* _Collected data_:

(** * toolkit/v2: a shallow embedding of [tools.go]

    The methods of [*Tools] are translated one by one; the receiver, the
    random source and the file system are threaded explicitly.  What the
    source calls in Go's standard library ([crypto/rand], [strings],
    [path/filepath], [mime/multipart], [net/http], [encoding/json]) is
    modelled in the modules that come first, each definition naming the
    library function it stands for. *)

From Stdlib Require Import ZArith Znumtheory String Ascii Strings.Byte List Lia.
From stdpp Require Import gmap strings list pretty.

Open Scope Z_scope.

(** ** Go errors *)

(** The [error] values that reach [tools.go].  The first three are the
    concrete types of [encoding/json] that [ReadJSON] tests with
    [errors.As]; [EOF] and [ErrUnexpectedEOF] are the sentinels of [io];
    [ErrorString] is what [errors.New] and [fmt.Errorf] build. *)
Inductive go_error : Type :=
| SyntaxError (msg : string) (Offset : Z)
| UnmarshalTypeError (Value : string) (Type_ : string) (Offset : Z) (Struct Field : string)
| InvalidUnmarshalError (Type_ : string)
| ErrUnexpectedEOF
| EOF
| ErrorString (msg : string).

#[global] Instance go_error_eq_dec : EqDecision go_error.
Proof. solve_decision. Defined.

* _About this task_: Among the lines above, which ones hold the string "From"? Show them.

* _Answer box_:
From Stdlib Require Import ZArith Znumtheory String Ascii Strings.Byte List Lia.
From stdpp Require Import gmap strings list pretty.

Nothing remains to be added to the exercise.